Join Jonathan Wilson to talk about “The Red Balcony.”
AUTHOR TALK DETAILS
6/25/2024 at 7:00 pm
BROOKLINE BOOKSMITH
279 HARVARD ST
BROOKLINE, MA 02446-2908
About the Author:
JONATHAN WILSON is the author of eight previous books, including the novels The Hiding Room (a finalist for the Jewish Quarterly-Wingate Prize) and A Palestine Affair (a New York Times Notable Book and National Jewish Book Award finalist); two short story collections, Schoom and An Ambulance Is on the Way; and the soccer memoir Kick and Run. He lives in Newton, Massachusetts.
About the Book:
Based on actual events, a gripping novel of sex, love, history and justice in the tinderbox of British Mandatory Palestine, by the acclaimed author of A Palestine Affair
“The story of what is arguably Israel’s foundational murder trial—a tale of multiple identities and loyalties.” —Joshua Cohen, Pulitzer-Prize-winning author of The Netanyahus
It’s 1933, and Ivor Castle, Oxford-educated and Jewish, arrives in Palestine to take up a position as assistant to the defense counsel in the trial of the two men accused of murdering Haim Arlosoroff, a leader of the Jewish community in Palestine whose efforts to get Jews out of Hitler’s Germany and into Palestine may have been controversial enough to get him killed.

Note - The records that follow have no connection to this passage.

(* ===== verification/Observation.v ===== *)
(** * Observations

    [pkg/minipipeline/observation.go] and [utils.go]: a measurement is
    flattened into observations, one per DNS lookup and resolved address and
    one per TCP endpoint, that later events and the answer of the test helper
    complete in place.

    The container owns its observations: a [*WebObservation] of the two DNS
    slices is an element of a list, one of [KnownTCPEndpoints] a value of the
    map.  The pointers of [knownIPAddresses], which alias observations of
    [DNSLookupSuccesses], are indices into that list. *)
From S2P Require Import Prelude Failures GoString GoFloat GoNet GoURL Archival Bogon WebTitle.
From S2P Require Import PipeSet.

(** ** [utils.go] *)

Definition utilsStringPointerToString (failure : option string) : string :=
  match failure with
  | Some s => s
  | None => ""
  end.

(** [LookupASN] of [model.GeoIPASNLookupper]: an AS number and the name of its
    organisation, from a database file. *)
Abbreviation GeoIPASNLookupper := (string → result string (Z * string)).

Definition utilsGeoipxLookupASN (lookupper : GeoIPASNLookupper) (ipAddress : string) : option Z :=
  match lookupper ipAddress with
  | Val (asn, _) => if 0 <? asn then Some (wrap64 asn) else None
  | Err _ => None
  end.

While preparing for the trial, Ivor, an innocent to the politics of the case, falls into bed and deeply in love with Tsiona, a free-spirited artist who happened to sketch the accused men in a Jerusalem café on the night of the murder and may be a key witness. As Ivor learns the hard way about the violence simmering just beneath the surface of British colonial rule, Jonathan Wilson dazzles with his mastery of the sun-drenched landscape and the subtleties of the warring agendas among the Jews, Arabs, and British.

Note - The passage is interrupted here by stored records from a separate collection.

Lemma control_pass_bind pass1 pass2 :
  control_pass pass1 → control_pass pass2 → control_pass (λ c, pass1 c ≫= pass2).
Proof.
  intros H1 H2 c Hc. destruct (H1 c Hc) as (c1 & Hc1 & He1). rewrite Hc1. simpl.
  destruct (H2 c1) as (c2 & -> & He2); [by eapply container_wf_same|].
  eexists; split; [done|congruence].
Qed.

Lemma IngestControlMessages_ok req resp c :
  container_wf c →
  ∃ r, IngestControlMessages req resp c = Ok r ∧
    match r with
    | Val c' => container_wf c' ∧ erase_container c' = erase_container c
    | Err _ => url_Parse (thr_HTTPRequest req) = None
    end.
Proof.
  intros Hc. unfold IngestControlMessages.
  destruct (url_Parse (thr_HTTPRequest req)) as [URL|]; [|by eexists].
  pose proof (control_pass_bind _ _ (controlXrefDNSQueries_pass (Hostname URL) resp)
    (control_pass_bind _ _ (controlMatchDNSLookupResults_pass (Hostname URL) resp)
    (control_pass_bind _ _ (controlXrefTCPIPFailures_pass resp)
    (control_pass_bind _ _ (controlXrefTLSFailures_pass resp)
       (controlSetHTTPFinalResponseExpectation_pass resp))))) as Hp.
  destruct (Hp c Hc) as (c' & Hc' & He). exists (Val c'). split.
  - revert Hc'. unfold mbind, outcome_bind. intros Hc'. repeat case_match; simplify_eq/=; done.
  - split; [by eapply container_wf_same|done].
Qed.
End control.

(** What the events of the probe alone give. *)
Definition probe_container `{RangeOrder} `{UnicodeTables} (lookupper : GeoIPASNLookupper)
    (tk : WebMeasurementTestKeys) : WebObservationsContainer :=
  IngestHTTPRoundTripEvents
    (IngestTLSHandshakeEvents
       (IngestTCPConnectEvents lookupper
          (IngestDNSLookupEvents lookupper NewWebObservationsContainer (entries (tk_Queries tk)))
          (entries (tk_TCPConnect tk)))
       (entries (tk_TLSHandshakes tk)))
    (entries (tk_Requests tk)).

Lemma NewWebObservationsContainer_wf : container_wf NewWebObservationsContainer.
Proof. split; [constructor|constructor|done|done]. Qed.

Lemma probe_container_wf `{RangeOrder} `{UnicodeTables} lookupper tk :
  container_wf (probe_container lookupper tk).
Proof.
  apply IngestHTTPRoundTripEvents_wf, IngestTLSHandshakeEvents_wf, IngestTCPConnectEvents_wf,
    ingestDNSLookupSuccesses_wf, ingestDNSLookupFailures_wf, NewWebObservationsContainer_wf.
Qed.

(** No entry that ingestion reads is nil. *)
Definition no_nil (tk : WebMeasurementTestKeys) : Prop :=
  (None ∉ tk_Queries tk) ∧ (None ∉ tk_TCPConnect tk) ∧ (None ∉ tk_TLSHandshakes tk) ∧ (None ∉ tk_Requests tk).

Lemma no_nil_dec tk : no_nil tk ∨ ¬ no_nil tk.
Proof.
  unfold no_nil. destruct (nil_entry (tk_Queries tk)), (nil_entry (tk_TCPConnect tk)), (nil_entry (tk_TLSHandshakes tk)),
    (nil_entry (tk_Requests tk)); tauto.
Qed.

(** What ingestion does after the entries were read. *)
Definition ingest_control `{RangeOrder} (tk : WebMeasurementTestKeys) (container : WebObservationsContainer) :
    outcome (result string WebObservationsContainer) :=
  if negb (IsNone (tk_XControlRequest tk)) && negb (IsNone (tk_Control tk)) then
    req ← Unwrap (tk_XControlRequest tk); resp ← Unwrap (tk_Control tk);
    IngestControlMessages req resp container
  else Ok (Val container).

Lemma IngestWebMeasurement_eq `{RangeOrder} `{UnicodeTables} lookupper meas tk :
  meas_TestKeys meas = Some tk →
  (no_nil tk → IngestWebMeasurement lookupper meas = ingest_control tk (probe_container lookupper tk)) ∧
  (¬ no_nil tk → IngestWebMeasurement lookupper meas = Panic "nil pointer dereference").
Proof.
  intros Htk. unfold IngestWebMeasurement. rewrite Htk. split.
  - intros (Hq & Hc & Hh & Hr). rewrite !deref_all_ok by done. done.
  - intros Hn. unfold no_nil in Hn.
    destruct (nil_entry (tk_Queries tk)); [by rewrite (deref_all_nil (tk_Queries tk))|].
    rewrite (deref_all_ok (tk_Queries tk)) by done. cbn [mbind outcome_bind].
    destruct (nil_entry (tk_TCPConnect tk)); [by rewrite (deref_all_nil (tk_TCPConnect tk))|].
    rewrite (deref_all_ok (tk_TCPConnect tk)) by done. cbn [mbind outcome_bind].
    destruct (nil_entry (tk_TLSHandshakes tk)); [by rewrite (deref_all_nil (tk_TLSHandshakes tk))|].
    rewrite (deref_all_ok (tk_TLSHandshakes tk)) by done. cbn [mbind outcome_bind].
    destruct (nil_entry (tk_Requests tk)); [by rewrite (deref_all_nil (tk_Requests tk))|]. by destruct Hn.
Qed.

(** What ingestion returns. *)
Definition ingested `{RangeOrder} `{UnicodeTables} lookupper (tk : WebMeasurementTestKeys)
    (r : result string WebObservationsContainer) : Prop :=
  match r with
  | Val c => container_wf c ∧ erase_container c = erase_container (probe_container lookupper tk)
  | Err err => ∃ req resp, tk_XControlRequest tk = Some req ∧ tk_Control tk = Some resp ∧
      url_Parse (thr_HTTPRequest req) = None
  end.

Lemma ingest_control_ok `{RangeOrder} `{UnicodeTables} lookupper tk :
  ∃ r, ingest_control tk (probe_container lookupper tk) = Ok r ∧ ingested lookupper tk r.
Proof.
  pose proof (probe_container_wf lookupper tk) as Hc. unfold ingest_control, ingested.
  destruct (tk_XControlRequest tk) as [req|] eqn:Hreq, (tk_Control tk) as [resp|] eqn:Hresp; simpl;
    try by eexists.
  destruct (IngestControlMessages_ok req resp _ Hc) as ([c'|err] & -> & Hr).
  - by eexists.
  - eexists; split; [done|]. by exists req, resp.
Qed.

(** C29: whatever the measurement, the GeoIP database and the order of map
    iterations: without test keys ingestion fails; when an entry of the queries, connects,
    handshakes or requests is nil (a [null] in the file) it panics, and otherwise it never
    does. Then it fails only when the control request is not a URL; otherwise the container satisfies
    the invariant and, the control's own fields aside, holds exactly what the
    probe's events give. *)
Theorem IngestWebMeasurement_total `{RangeOrder} `{UnicodeTables} lookupper meas :
  match meas_TestKeys meas with
  | None => IngestWebMeasurement lookupper meas = Ok (Err ErrNoTestKeys)
  | Some tk =>
      (¬ no_nil tk ∧ IngestWebMeasurement lookupper meas = Panic "nil pointer dereference") ∨
      (no_nil tk ∧ ∃ r, IngestWebMeasurement lookupper meas = Ok r ∧
         match r with
         | Val c => container_wf c ∧ erase_container c = erase_container (probe_container lookupper tk)
         | Err err => ∃ req resp, tk_XControlRequest tk = Some req ∧ tk_Control tk = Some resp ∧
             url_Parse (thr_HTTPRequest req) = None
         end)
  end.
Proof.
  destruct (meas_TestKeys meas) as [tk|] eqn:Htk; [|by unfold IngestWebMeasurement; rewrite Htk].
  destruct (IngestWebMeasurement_eq lookupper meas tk Htk) as [Hok Hnil].
  destruct (no_nil_dec tk) as [Hn|Hn]; [right|left]; (split; [done|]); [|by apply Hnil].
  rewrite Hok by done. apply ingest_control_ok.
Qed.

(** ** The order of map iterations does not matter *)

Section order.
Context (o1 o2 : RangeOrder) `{UnicodeTables}.

Lemma IngestDNSLookupEvents_order lookupper c evs :
  @IngestDNSLookupEvents o1 lookupper c evs = @IngestDNSLookupEvents o2 lookupper c evs.
Proof.
  unfold IngestDNSLookupEvents, ingestDNSLookupSuccesses. apply foldl_ext_elem. intros c' ev _.
  destruct (dns_Failure ev); [done|]. by rewrite (Keys_order (o1 := o1) (o2 := o2)).
Qed.

Lemma IngestHTTPRoundTripEvents_order c evs :
  (∀ ev, ev ∈ evs → one_location (resp_Headers (http_Response ev))) →
  @IngestHTTPRoundTripEvents o1 _ c evs = @IngestHTTPRoundTripEvents o2 _ c evs.
Proof.
  intros Hone. apply foldl_ext_elem. intros c' ev Hev.
  destruct (KnownTCPEndpoints c' !! _); [|done]. destruct (http_Failure ev); [done|].
  cbv zeta.
  rewrite !(@utilsExtractHTTPHeaderKeys_spec o1), !(@utilsExtractHTTPHeaderKeys_spec o2).
  by rewrite (utilsExtractHTTPLocation_order (o1 := o1) (o2 := o2)) by eauto.
Qed.

Lemma for_each_endpoint_order site body (m : gmap Z WebObservation) :
  (∀ k obs, m !! k = Some obs → is_Ok (body obs)) →
  @for_each_endpoint o1 site body m = @for_each_endpoint o2 site body m.
Proof. intros Hb. by rewrite !for_each_endpoint_pure. Qed.

Lemma endpoints_order site pre body c :
  control_step pre body → (∀ txid obs, endpoint_wf txid obs → pre obs) → container_wf c →
  @for_each_endpoint o1 site body (KnownTCPEndpoints c) =
  @for_each_endpoint o2 site body (KnownTCPEndpoints c).
Proof.
  intros Hs Hpre Hc. apply for_each_endpoint_order. intros k obs Hk.
  eapply control_step_value; [done|]. by eapply Hpre, wf_endpoints.
Qed.

Lemma set_http_expectation_order resp :
  @set_http_expectation o1 resp = @set_http_expectation o2 resp.
Proof.
  unfold set_http_expectation. cbv zeta.
  by rewrite (@utilsExtractHTTPHeaderKeys_spec o1), (@utilsExtractHTTPHeaderKeys_spec o2).
Qed.

(** Two passes that agree on well-formed containers. *)
Definition agree (pass1 pass2 : WebObservationsContainer → outcome WebObservationsContainer) : Prop :=
  ∀ c, container_wf c → pass1 c = pass2 c.

Lemma endpoints_agree site pre body :
  control_step pre body → (∀ txid obs, endpoint_wf txid obs → pre obs) →
  agree (λ c, endpoints ← @for_each_endpoint o1 site body (KnownTCPEndpoints c);
              Ok (c <| KnownTCPEndpoints := endpoints |>))
        (λ c, endpoints ← @for_each_endpoint o2 site body (KnownTCPEndpoints c);
              Ok (c <| KnownTCPEndpoints := endpoints |>)).
Proof. intros Hs Hpre c Hc. by rewrite (endpoints_order site pre body). Qed.

Lemma controlSetHTTPFinalResponseExpectation_agree resp :
  agree (@controlSetHTTPFinalResponseExpectation o1 resp)
        (@controlSetHTTPFinalResponseExpectation o2 resp).
Proof.
  intros c Hc. unfold controlSetHTTPFinalResponseExpectation. rewrite set_http_expectation_order.
  by rewrite (for_each_endpoint_order 7) by (intros; eapply control_step_value;
    [apply set_http_expectation_step|done]).
Qed.

Lemma agree_bind pass1 pass1' pass2 pass2' :
  control_pass pass1 → agree pass1 pass1' → agree pass2 pass2' →
  agree (λ c, pass1 c ≫= pass2) (λ c, pass1' c ≫= pass2').
Proof.
  intros Hp H1 H2 c Hc. rewrite <-(H1 c Hc). destruct (Hp c Hc) as (c' & -> & He).
  apply H2. by eapply container_wf_same.
Qed.

Lemma IngestControlMessages_order req resp c :
  container_wf c →
  @IngestControlMessages o1 req resp c = @IngestControlMessages o2 req resp c.
Proof.
  intros Hc. unfold IngestControlMessages.
  destruct (url_Parse (thr_HTTPRequest req)) as [URL|]; [|done].
  destruct (controlXrefDNSQueries_pass (Hostname URL) resp c Hc) as (c1 & -> & He1). simpl.
  assert (Hc1 : container_wf c1) by by eapply container_wf_same.
  pose proof (agree_bind _ _ _ _
    (@controlMatchDNSLookupResults_pass o1 (Hostname URL) resp)
    (endpoints_agree 4 _ _ (match_dns_result_step (Hostname URL) resp _) (λ _ _ H, ep_ip _ _ H))
    (agree_bind _ _ _ _
      (@controlXrefTCPIPFailures_pass o1 resp)
      (endpoints_agree 5 _ _ (xref_tcp_failure_step resp) (λ _ _ H, ep_address _ _ H))
      (agree_bind _ _ _ _
        (@controlXrefTLSFailures_pass o1 resp)
        (endpoints_agree 6 _ _ (xref_tls_failure_step resp) (λ _ _ H, ep_address _ _ H))
        (controlSetHTTPFinalResponseExpectation_agree resp)))) as Ha.
  specialize (Ha c1 Hc1).
  transitivity (Val (E := string) <$>
    (c2 ← @controlMatchDNSLookupResults o1 (Hostname URL) resp c1;
     c3 ← @controlXrefTCPIPFailures o1 resp c2; c4 ← @controlXrefTLSFailures o1 resp c3;
     @controlSetHTTPFinalResponseExpectation o1 resp c4)).
  { clear. by repeat (unfold mbind, outcome_bind; case_match; try done). }
  etrans; [apply f_equal; exact Ha|]. clear.
  unfold controlMatchDNSLookupResults, controlXrefTCPIPFailures, controlXrefTLSFailures.
  by repeat (unfold mbind, outcome_bind; case_match; try done).
Qed.
End order.

(** C34: ingestion gives the same container under any two orders of map
    iterations, provided that no response spells the Location header in two
    ways. *)
Theorem IngestWebMeasurement_deterministic (o1 o2 : RangeOrder) `{UnicodeTables} lookupper meas
    (Hlocation : ∀ tk ev, meas_TestKeys meas = Some tk → Some ev ∈ tk_Requests tk →
                   one_location (resp_Headers (http_Response ev))) :
  @IngestWebMeasurement o1 _ lookupper meas = @IngestWebMeasurement o2 _ lookupper meas.
Proof.
  destruct (meas_TestKeys meas) as [tk|] eqn:Htk; [|by unfold IngestWebMeasurement; rewrite Htk].
  destruct (@IngestWebMeasurement_eq o1 _ lookupper meas tk Htk) as [Hok1 Hnil1].
  destruct (@IngestWebMeasurement_eq o2 _ lookupper meas tk Htk) as [Hok2 Hnil2].
  destruct (no_nil_dec tk) as [Hn|Hn]; [rewrite Hok1, Hok2 by done|by rewrite Hnil1, Hnil2].
  assert (E : @probe_container o1 _ lookupper tk = @probe_container o2 _ lookupper tk).
  { unfold probe_container. rewrite (IngestHTTPRoundTripEvents_order o1 o2).
    - by rewrite (IngestDNSLookupEvents_order o1 o2).
    - intros ev Hev. unfold entries in Hev. apply list_elem_of_omap in Hev as (o & Ho & E). cbn in E. subst o. by eapply Hlocation. }
  rewrite E. unfold ingest_control. destruct (_ && _); [|done]. destruct (tk_XControlRequest tk) as [req|]; [|done].
  destruct (tk_Control tk) as [resp|]; [|done]. simpl.
  apply IngestControlMessages_order, (@probe_container_wf o2).
Qed.

Lemma one_location_sample : @one_location ascii_only_tables {[ "Server" := "ECS"; "X-Cache" := "HIT" ]}.
Proof.
  intros k1 k2 [v Hv] _ Hl _.
  apply lookup_insert_Some in Hv as [[<- _]|[_ [<- _]%lookup_singleton_Some]]; discriminate Hl.
Qed.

And as he travels between the crime scene in Tel Aviv and the mazelike streets of Jerusalem, between the mounting mysteries surrounding this notorious case and clandestine lovemaking in Tsiona’s studio, Ivor must discover where his heart lies: whether he cares more for the law or the truth, whether he is more an Englishman or a Jew, and where and with whom he truly belongs.